Critical Overview
Reviews for Burn This have been mixed: most have noted strong performances by actors appearing in the productions, but they have also faulted the play as weak in elements of plot and character development. Wilson has stated in interviews that he waited to premier Burn This until John Malkovich was available to play the role of Pale, and in reviews of the play it was Malkovich's performance that was cited as one of the play's strengths. Frank Rich, writing for The New York Times, assessed Malkovich as a "combustive figure on stage, threatening to incinerate everyone and everything around him with his throbbing vocal riffs, bruising posture and savage, unfocused eyes." Rich continued to describe Malkovich, whom he declared,"delivers the firepower .. while he is equally busy tossing a mane of long dark hair, hoping to arouse the carnal interest of the very pretty young woman." But Rich was not complimenting Wilson's character development; he was complimenting Malkovich's performance.
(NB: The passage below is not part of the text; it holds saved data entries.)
(** The calls of a history do not touch the name, the password or the
    activity of an account. *)
Definition undisturbed (i : Z) (cs : list call) : Prop := Forall (λ c, leaves_account i c = true) cs.

Lemma account_after i name salt p q cs w t :
  store w = Some t → accounts_ok t → length salt = SALT_LENGTH → account i name salt p t → undisturbed i cs →
  let w' := run cs w in
  answers (readings w') = true → hashing_at (2 + readings w') = true →
  (db_auth_authenticate (Some name) (Some q) w').1 =
  Some (if bool_decide (pbkdf2 q salt = pbkdf2 p salt) then Some i else None).
Proof.
  intros E Hok Hl Hacc Hcs w' Ha Hh.
  destruct (run_keeps (λ c, leaves_account i c = true) (account i name salt p) 0 cs w) as [Hk _]; [|done|lia| |].
  { intros c s t1 t2 Hc. by eapply account_kept. }
  { intros ??. by simplify_eq. }
  pose proof (run_accounts_ok cs w ltac:(intros ??; by simplify_eq)) as Hok'. fold w' in Hk, Hok'.
  destruct (run_open cs w t E) as [t' E'].
  by apply (authenticate_account i name salt p q w' t'); auto.
Qed.

(** C22: a new active user logs in with the password of the creation, and with
    no other that does not have the same PBKDF2 hash, after any history that
    does not change the account; a login returns the id of the creation. *)
Theorem create_then_authenticate n p e r w i w' :
  holds accounts_ok w → db_auth_create_user (Some n) (Some p) e r true w = (Some i, w') →
  ∃ salt, length salt = SALT_LENGTH ∧ ∀ cs q, undisturbed i cs →
    let w2 := run cs w' in
    answers (readings w2) = true → hashing_at (2 + readings w2) = true →
    (db_auth_authenticate (Some n) (Some q) w2).1 =
    Some (if bool_decide (pbkdf2 q salt = pbkdf2 p salt) then Some i else None).
Proof.
  intros Hok Ec. destruct (create_user_inv _ _ _ _ _ _ _ Ec) as (t & salt & E & Hl & Hacc).
  exists salt. split; [done|]. intros cs q Hcs. apply (account_after i n salt p q cs w' t); try done.
  pose proof (run_accounts_ok [CallCreateUser (Some n) (Some p) e r true] w Hok) as Hok'.
  cbn [run foldl perform] in Hok'. unfold mbind, M_bind in Hok'. rewrite Ec in Hok'. by apply Hok'.
Qed.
And after he devoted an entire column to celebrating the actor, Rich admitted that Malkovich's performance "yanks us through this always intriguing, finally undernourishing three-hour play ... more muddled than pointed." One of the problems with the play, according to Rich, is that there is no real reason for Anna to choose Pale over Burton. The script offers little reason for her shift in interest from Burton to Pale, and since any sexual charge between Joan Allen and John Malkovich was missing, the audience remained unconvinced. Instead, Rich suggested that the almost happy ending was more a result of Anna's biological clock forcing her to choose Pale. Rich did note that Larry gets to speak Wilson's funniest lines and that the character is played with "warmth and wry intelligence." Larry's job is to comment upon the actions and lives of the other three characters. This character's voyeurism and disconnectedness, asserted Rich, "seem to say more about the playwright's feelings of loss and longing than the showier romance at center stage." Finally, Rich pronounced Wilson's play as self-indulgent with excisable blind alleys and containing small details that substitute for plot contrivances.
Edwin Wilson, who reviewed Bum This for The Wall Street Journal, focused less onMalkovich's performance and more on the plot; he also found fault with the playwright Wilson's plotting of the romance. One of the major difficulties, explained critic Wilson, "is the shaky premise that Pale, underneath his rough exterior, is really a tender, caring man who has a healthy effect on others." Anna is able to create her first successful dance after she spends two nights with Pale. Yet, "Pale's behavior is so brutish that Anna discredits herself by taking to him." Wilson noted in his review that Pale's purpose may be to shake up people, especially Anna and Larry, who have a "basic grudge against the philistine, insensitive, materialistic straight world that rejects artists and homosexuals." By having Anna choose Pale, Wilson suggested, the playwright may be suggesting that "art is not enough, that homosexuality is incomplete, that a woman like Anna is really hiding from her true nature with homosexual roommates, that a macho creature like Pale is, underneath it all, a real man and just what Anna needs." Wilson concluded his review by citing the play's direction, the witty dialogue, and Malkovich's performance as the play's strong points.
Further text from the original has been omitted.